17/06/2026 21:31 - Politica
Horizonte político argentino con figuras dividiéndose en diferentes direcciones, simbolizando las migraciones políticas
Horacio Rodríguez Larreta a clairement affiché ses intentions politiques et n'a pas ménagé son ancienne colistière et actuelle ministre de la Sécurité, Patricia Bullrich. Lors d'une interview sur le stream de Gelatina, l'ancien chef du gouvernement porteño a lancé une phrase rapidement devenue virale : « Les canards sont des oiseaux migrateurs, c'est l'histoire de sa vie ».
Rodríguez Larreta se retrouve dans un limbo politique après l'éclatement de Juntos por el Cambio (Ensemble pour le changement) et l'ascension du libertarianisme. Il était considéré comme le candidat naturel de la coalition d'opposition, mais le « tsunami libertaire » qui a porté Javier Milei à la présidence a enseveli ses aspirations présidentielles.
Juntos por el Cambio était une coalition de centre-droit formée en 2015, unissant principalement le PRO (Proposition républicaine, parti de centre-droit créé par Mauricio Macri), l'UCR (Union civique radicale, parti centriste historique) et d'autres forces. Cette alliance a gouverné l'Argentine de 2015 à 2019 sous la présidence de Mauricio Macri, puis est devenue la principale force d'opposition jusqu'à son éclatement en 2023 après la défaite électorale.
Maintenant, le dirigeant cherche à retourner à la ville de Buenos Aires, là où il a construit son profil de bon administrateur durant deux mandats comme chef du gouvernement (2015-2023). Larreta a été défait lors des élections porteñas de 2023, arrivant à une surprenante troisième place.
La critique de Larreta ne s'est pas limitée à Bullrich.
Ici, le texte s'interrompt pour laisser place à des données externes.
Lemma write_then_read_witness :
  ∃ g', activate board_3x2 (1, 0) = Some g' ∧
        value_at g' (1, 0) = Some 1 ∧
        value_at g' (2, 1) = value_at board_3x2 (2, 1).
Proof.
  assert (Grid_wf board_3x2) as Hwf by (unfold Grid_wf; simpl; lia).
  assert (valid_coord board_3x2 (1, 0)) as Hc
    by (unfold valid_coord; simpl; lia).
  destruct (activate board_3x2 (1, 0)) as [g'|] eqn:Hact; [|discriminate Hact].
  destruct (write_then_read board_3x2 (1, 0) Hwf Hc) as [Hon _].
  destruct (Hon g' Hact) as (_ & Hread & Hframe).
  exists g'. split; [reflexivity|]. split; [exact Hread|].
  apply Hframe; [unfold valid_coord; simpl; lia | discriminate].
Defined.

(** ** A write seen through [neighborhoods] *)

Section write_seen.
Context {E : Type}.
Implicit Types (g : Grid E) (c : Z * Z) (b : bool).

Lemma write_seen_by_neighborhoods g c b g' :
  Grid_wf g → valid_coord g c → write g c b = Some g' →
  ∃ hoods,
    neighborhoods g' = Some hoods ∧
    (∃ hood, hoods !! Z.to_nat (to_1d g c) = Some hood ∧
             cell_location hood = c ∧ cell_status hood = b) ∧
    (∀ hood cell, hood ∈ hoods → cell ∈ m_neighbors hood →
                  coord cell = c → is_alive cell = b).
Proof.
  intros Hwf Hc Hw.
  destruct (write_read g c b g' Hwf Hc Hw) as (Hwf' & Hread & _).
  pose proof (write_inv g c b g' Hw) as [_ Hg'].
  assert (m_height g' = m_height g ∧ m_width g' = m_width g ∧
          m_max g' = m_max g) as (Hh' & Hw' & Hm') by (by subst g').
  assert (valid_coord g' c) as Hc'
    by (unfold valid_coord; rewrite Hh', Hw'; exact Hc).
  assert (status_at g' c = if b then 1 else 0) as Hstatus.
  { rewrite value_at_valid in Hread by done. by injection Hread. }
  assert (to_1d g' c = to_1d g c) as H1d by (unfold to_1d; by rewrite Hh').
  pose proof Hwf' as (Hwd & Hh & Hmax & Hlen).
  pose proof (to_1d_range g' c Hc') as Hr.
  exists (hood_of g' <$> seqZ 0 (m_max g')).
  split; [by apply neighborhoods_closed|]. split.
  - exists (hood_of g' (to_1d g' c)). rewrite <- H1d.
    split; [apply lookup_hoods; lia|].
    unfold cell_location, cell_status, is_alive, hood_of; simpl.
    rewrite to_2d_to_1d by apply Hc'. split; [done|].
    rewrite Hstatus. by destruct b.
  - intros hood cell Hhood Hcell Hcoord.
    apply list_elem_of_fmap in Hhood as (i & -> & _). simpl in Hcell.
    apply elem_of_neighbor_cells in Hcell as (o & _ & _ & ->).
    simpl in Hcoord. unfold is_alive; simpl.
    rewrite Hcoord, Hstatus. by destruct b.
Qed.

End write_seen.
Variable env : Env.

(** One turn of the pagination loop on a page that is served at once. *)
Lemma fetch_pages_step (fuel : nat) (locationFilter : string) (allArticles : list Article)
    (nextCursor : option string) (pageCount : nat) (w : World)
    (r : http_response) (rest : list http_response) (data : payload) :
  upstream w = r :: rest →
  rs_ok r = true →
  rs_json r = Some data →
  let w1 := {| kv := kv w; now := now w; upstream := rest;
               trace := trace w ++ (if (0 <? pageCount)%nat then [EvSleep 1000] else [])
                                ++ [EvFetch (list_request env nextCursor)] |} in
  let allArticles' := allArticles ++ kept locationFilter data in
  fetch_pages (S fuel) env locationFilter allArticles nextCursor pageCount w
  = if (MAX_ARTICLES <=? length allArticles')%nat || (maxPages <=? S pageCount)%nat
    then (Ok allArticles', w1)
    else if JS.truthy (payload_nextPageCursor data)
         then fetch_pages fuel env locationFilter allArticles' (payload_nextPageCursor data)
                (S pageCount) w1
         else (Ok allArticles', w1).
Proof.
  intros Hup Hok Hjson w1 allArticles'.
  cbn [fetch_pages]. unfold bind at 1.
  assert (∃ w0, (if (0 <? pageCount)%nat then sleep 1000 else ret tt) w = (Ok tt, w0)
                ∧ upstream w0 = r :: rest ∧ kv w0 = kv w ∧ now w0 = now w
                ∧ trace w0 = trace w ++ (if (0 <? pageCount)%nat then [EvSleep 1000] else []))
    as (w0 & -> & Hup0 & Hkv0 & Hnow0 & Htrace0).
  { destruct (0 <? pageCount)%nat.
    - eexists. split; [reflexivity|]. cbn [emit upstream kv now trace]. by rewrite Hup.
    - exists w. unfold ret. by rewrite app_nil_r. }
  destruct (fetch_page_limited 3 (list_request env nextCursor) None [] r rest w0)
    as (w2 & Hrun & Hup2 & Hkv2 & Hnow2 & Htrace2).
  { exact Hup0. } { constructor. } { simpl. lia. }
  { intros H429. apply ok_not_rate_limited in Hok. rewrite H429 in Hok. discriminate. }
  unfold bind at 1. rewrite Hrun. rewrite Hok. cbn [negb].
  unfold bind at 1. unfold response_json. rewrite Hjson. unfold ret at 1.
  assert (w2 = w1) as ->.
  { destruct w2 as [k n u t]. cbn [kv now upstream trace] in *. unfold w1.
    rewrite Hup2, Hkv2, Hnow2, Htrace2, Hkv0, Hnow0, Htrace0. cbn [flat_map app].
    by rewrite <- app_assoc. }
  fold (kept locationFilter data). fold allArticles'.
  destruct (_ || _); [reflexivity|].
  destruct (JS.truthy (payload_nextPageCursor data)); reflexivity.
Qed.

(** X17.  The sync ends with the first page when that page fills the quota
    of [MAX_ARTICLES] kept documents or names no next page (none, or an
    empty cursor): one request is sent and the result holds every kept
    document of the page, sorted, also when they are more than the quota. *)
Theorem sync_ends_with_a_full_or_last_page
    (locationFilter : string) (w : World) (r : http_response) (rest : list http_response)
    (data : payload) :
  upstream w = r :: rest →
  rs_ok r = true →
  rs_json r = Some data →
  (MAX_ARTICLES ≤ length (kept locationFilter data))%nat
  ∨ JS.truthy (payload_nextPageCursor data) = false →
  fetchAllReadwiseArticles env locationFilter w
  = (Ok (JS.sort by_saved_at_desc (kept locationFilter data)),
     {| kv := kv w; now := now w; upstream := rest;
        trace := trace w ++ [EvFetch (list_request env None)] |}).
Proof.
  intros Hup Hok Hjson Hend. unfold fetchAllReadwiseArticles, bind.
  change maxPages with (S 9).
  rewrite (fetch_pages_step 9 locationFilter [] None 0 w r rest data Hup Hok Hjson).
  cbn [app Nat.ltb Nat.leb].
  change (S 9 <=? 1)%nat with false. rewrite orb_false_r.
  destruct Hend as [Hfull | Hlast].
  - apply Nat.leb_le in Hfull. rewrite Hfull. reflexivity.
  - rewrite Hlast. by destruct (MAX_ARTICLES <=? _)%nat.
Qed.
Il s'est également exprimé sur le chef de cabinet, Manuel Adorni, qu'il a qualifié de « une honte ». Cette déclaration prend tout son sens dans le contexte actuel où Adorni fait face à une motion de censure au Congrès avec 120 signatures collectées sur les 129 nécessaires.
Le fonctionnaire est sous investigation pour une augmentation patrimoniale passant de 20 millions à 944 millions de pesos (soit une hausse de 775%), en plus d'avoir reconnu une omission de 500 000 USD dans ses déclarations de patrimoine. Le juge Ariel Lijo mène l'enquête.
La métaphore de Larreta fait référence à la trajectoire politique de Bullrich, qui a traversé différents espaces politiques : du péronisme dans les années 90 (avec le Parti justicialiste, le mouvement politique dominant en Argentine), en passant par le radicalisme (l'UCR), puis Juntos por el Cambio, et finalement en rejoignant le gouvernement de Milei. La phrase suggère que la ministre « migre » selon les convenances politiques du moment, changeant d'allégeance au gré des opportunités.
Rodríguez Larreta a confirmé son intention de concourir à nouveau pour la ville de Buenos Aires, cherchant à récupérer le terrain perdu lors des dernières élections. Le dirigeant mise sur son image de gestionnaire efficace et son expérience d'ancien chef du gouvernement pour se réinsérer dans la scène politique.
La ville de Buenos Aires est la capitale fédérale de l'Argentine. Elle dispose d'un statut autonome depuis 1996, avec son propre chef du gouvernement (équivalent d'un maire) élu au suffrage universel. C'est un bastion politique traditionnel du centre-droit, et le laboratoire politique où Larreta a construit sa carrière.
La rupture de Juntos por el Cambio après les élections de 2023 a laissé de nombreux dirigeants dans un scénario d'incertitude. Larreta, qui avait été vaincu lors des primaires présidentielles par Patricia Bullrich, cherche maintenant à reconstruire son capital politique depuis la base qu'il connaît le mieux : la ville de Buenos Aires.